Wide Is the Gate

· The Lanny Budd Novels Book 4 · Open Road Media
Ebook
639
Pages
Eligible

About this ebook

Upton Sinclair’s Pulitzer Prize–winning saga continues as Lanny Budd faces the horrors of Nazi Germany and steps into the fire of the Spanish Civil War

Lanny Budd’s dedication to social justice and political action has placed a serious strain on his marriage to his heiress wife, Irma, but as he moves through the 1930s, the international art dealer is unable to turn a blind eye to what is happening in Europe. As the Nazi Party solidifies its power in Germany, Lanny recognizes a golden opportunity to make a difference when his arms dealer father strikes a business agreement with Hermann Göring, Adolf Hitler’s second-in-command.
 
Robbie Budd’s alliance with the Luftwaffe commander and Lanny’s art world reputation enable the younger Budd to move easily among the Nazi high command and gather valuable information he can transmit back to those who are dedicated to the destruction of Nazism and Fascism. It is a dangerous—albeit necessary—game that Lanny is playing, and it will carry him from Germany to Spain on a life-and-death mission on the eve of the Spanish Civil War.
 
The fourth installment of an eleven-book series, Wide Is the Gate continues Upton Sinclair’s literary journey through the tumult of the twentieth century.

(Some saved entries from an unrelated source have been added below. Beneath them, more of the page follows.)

(* ===== verification/Compact.v ===== *)
(** * Compact: the compaction reactor, [tape_adk/compact.py] *)
From S2P Require Import Prelude Sql Schemas EffectLedger ObligationLedger TimersValues.
From S2P Require Import Snapshots.

Record CompactionPolicy := mkPolicy {
  effect_ttl_ms : Z;
  session_ttl_ms : Z;
  archive_terminal_obligations : bool;
  archive_fired_timers : bool;
  max_per_tick : nat
}.

(** The dataclass defaults. *)
Definition default_policy : CompactionPolicy := {|
  effect_ttl_ms := 7 * 24 * 60 * 60 * 1000;
  session_ttl_ms := 30 * 24 * 60 * 60 * 1000;
  archive_terminal_obligations := true;
  archive_fired_timers := true;
  max_per_tick := Z.to_nat 1000
|}.

Record CompactionResult := mkCompaction {
  effects_pruned : Z;
  obligations_pruned : Z;
  timers_pruned : Z;
  sessions_archived : Z
}.

Definition total (r : CompactionResult) : Z :=
  r.(effects_pruned) + r.(obligations_pruned) + r.(timers_pruned) +
  r.(sessions_archived).

(** ** _find_archivable_sessions *)

(** GROUP BY session: the sessions of the effects table, each once. *)
Definition effect_sessions (es : list StorageEffect.t) : list SKey :=
  remove_dups (StorageEffect.session <$> es).

(** [max(ts_ms)] of a session's effects is below the cutoff: every one is. *)
Definition session_stale (cutoff : Z) (es : list StorageEffect.t) (s : SKey) : Prop :=
  Forall (fun e => e.(StorageEffect.session) = s ->
                   (e.(StorageEffect.ts_ms) < cutoff)%Z) es.
#[export] Instance session_stale_dec cutoff es s : Decision (session_stale cutoff es s).
Proof. unfold session_stale. apply _. Defined.

Definition session_blocked (d : Db.t) (s : SKey) : Prop :=
  0 < rowcount (fun o => o.(StorageObligation.session) = s /\ active_obligation o)
        d.(Db.obligations) \/
  0 < rowcount (fun o => o.(StorageObligation.session) = s /\
                         o.(StorageObligation.status) = ObligationStatus.STUCK)
        d.(Db.obligations) \/
  0 < rowcount (fun t => t.(StorageTimer.session) = s /\
                         t.(StorageTimer.fired) = false) d.(Db.timers).
#[export] Instance session_blocked_dec d s : Decision (session_blocked d s).
Proof. unfold session_blocked. apply _. Defined.

(** The LIMIT applies to the candidates, before the obligation and timer tests. *)
Definition find_archivable_sessions (session_cutoff : Z) (lim : nat) (d : Db.t)
    : list SKey :=
  let candidates := limit lim
    (filter (session_stale session_cutoff d.(Db.effects))
       (effect_sessions d.(Db.effects))) in
  filter (fun s => ~ session_blocked d s) candidates.

(** ** compact_once *)

(** The three DELETEs of one archived session, with their row counts. *)
Definition archive_session (s : SKey) (r : CompactionResult) (d : Db.t)
    : CompactionResult * Db.t :=
  let Pe e := e.(StorageEffect.session) = s in
  let Po o := o.(StorageObligation.session) = s in
  let Pt t := t.(StorageTimer.session) = s in
  ({| effects_pruned := effects_pruned r + Z.of_nat (rowcount Pe d.(Db.effects));
      obligations_pruned :=
        obligations_pruned r + Z.of_nat (rowcount Po d.(Db.obligations));
      timers_pruned := timers_pruned r + Z.of_nat (rowcount Pt d.(Db.timers));
      sessions_archived := sessions_archived r + 1 |},
   Db.set_timers (delete_where Pt d.(Db.timers))
     (Db.set_obligations (delete_where Po d.(Db.obligations))
       (Db.set_effects (delete_where Pe d.(Db.effects)) d))).

Definition archive_sessions (ss : list SKey) (r : CompactionResult) (d : Db.t)
    : CompactionResult * Db.t :=
  foldl (fun '(r, d) s => archive_session s r d) (r, d) ss.

(** Step 2: COMPENSATED obligations past the TTL; STUCK ones are kept. *)
Definition prunable_obligation (cutoff : Z) (o : StorageObligation.t) : Prop :=
  o.(StorageObligation.status) = ObligationStatus.COMPENSATED /\
  (o.(StorageObligation.ts_ms) < cutoff)%Z.
#[export] Instance prunable_obligation_dec c o : Decision (prunable_obligation c o).
Proof. unfold prunable_obligation. apply _. Defined.

Definition prune_obligations (cutoff : Z) (r : CompactionResult) (d : Db.t)
    : CompactionResult * Db.t :=
  ({| effects_pruned := effects_pruned r;
      obligations_pruned := obligations_pruned r +
        Z.of_nat (rowcount (prunable_obligation cutoff) d.(Db.obligations));
      timers_pruned := timers_pruned r;
      sessions_archived := sessions_archived r |},
   Db.set_obligations (delete_where (prunable_obligation cutoff) d.(Db.obligations)) d).

(** Step 3: fired timers past the TTL. *)
Definition prunable_timer (cutoff : Z) (t : StorageTimer.t) : Prop :=
  t.(StorageTimer.fired) = true /\ (t.(StorageTimer.created_at_ms) < cutoff)%Z.
#[export] Instance prunable_timer_dec c t : Decision (prunable_timer c t).
Proof. unfold prunable_timer. apply _. Defined.

Definition prune_timers (cutoff : Z) (r : CompactionResult) (d : Db.t)
    : CompactionResult * Db.t :=
  ({| effects_pruned := effects_pruned r;
      obligations_pruned := obligations_pruned r;
      timers_pruned := timers_pruned r +
        Z.of_nat (rowcount (prunable_timer cutoff) d.(Db.timers));
      sessions_archived := sessions_archived r |},
   Db.set_timers (delete_where (prunable_timer cutoff) d.(Db.timers)) d).

(** Step 4: terminal effects past the TTL that no active obligation pins. *)
Definition prunable_effect (cutoff : Z) (os : list StorageObligation.t)
    (e : StorageEffect.t) : Prop :=
  terminal_effect e /\ (e.(StorageEffect.ts_ms) < cutoff)%Z /\ ~ pinned os e.
#[export] Instance prunable_effect_dec c os e : Decision (prunable_effect c os e).
Proof. unfold prunable_effect. apply _. Defined.

Definition prune_effects (cutoff : Z) (r : CompactionResult) (d : Db.t)
    : CompactionResult * Db.t :=
  ({| effects_pruned := effects_pruned r +
        Z.of_nat (rowcount (prunable_effect cutoff d.(Db.obligations)) d.(Db.effects));
      obligations_pruned := obligations_pruned r;
      timers_pruned := timers_pruned r;
      sessions_archived := sessions_archived r |},
   Db.set_effects
     (delete_where (prunable_effect cutoff d.(Db.obligations)) d.(Db.effects)) d).

Definition compact_once (clk : Z) (policy : CompactionPolicy) (now_ms : Z)
    : M Db.t CompactionResult :=
  let now := int_or now_ms clk in
  let effect_cutoff := (now - policy.(effect_ttl_ms))%Z in
  let session_cutoff := (now - policy.(session_ttl_ms))%Z in
  txn (fun d =>
    let sessions := find_archivable_sessions session_cutoff
                      policy.(max_per_tick) d in
    let '(r, d) := archive_sessions sessions (mkCompaction 0 0 0 0) d in
    let '(r, d) := if policy.(archive_terminal_obligations)
                   then prune_obligations effect_cutoff r d else (r, d) in
    let '(r, d) := if policy.(archive_fired_timers)
                   then prune_timers effect_cutoff r d else (r, d) in
    let '(r, d) := prune_effects effect_cutoff r d in
    Ok (r, d)).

An astonishing mix of history, adventure, and romance, the Lanny Budd Novels are a testament to the breathtaking scope of the author’s vision and his singular talents as a storyteller.

About the author

Upton Sinclair (1878–1968) was a Pulitzer Prize–winning author, activist, and politician whose novel The Jungle (1906) led to the passage of the Federal Meat Inspection Act and the Pure Food and Drug Act. Born into an impoverished family in Baltimore, Maryland, Sinclair entered City College of New York five days before his fourteenth birthday. He wrote dime novels and articles for pulp magazines to pay for his tuition, and continued his writing career as a graduate student at Columbia University. To research The Jungle, he spent seven weeks working undercover in Chicago’s meatpacking plants. The book received great critical and commercial success, and Sinclair used the proceeds to start a utopian community in New Jersey. In 1915, he moved to California, where he founded the state’s ACLU chapter and became an influential political figure, running for governor as the Democratic nominee in 1934. Sinclair wrote close to one hundred books during his lifetime, including Oil! (1927), the inspiration for the 2007 movie There Will Be Blood; Boston (1928), a documentary novel revolving around the Sacco and Vanzetti case; The Brass Check, a muckraking exposé of American journalism; and the eleven novels in the Pulitzer Prize–winning Lanny Budd series.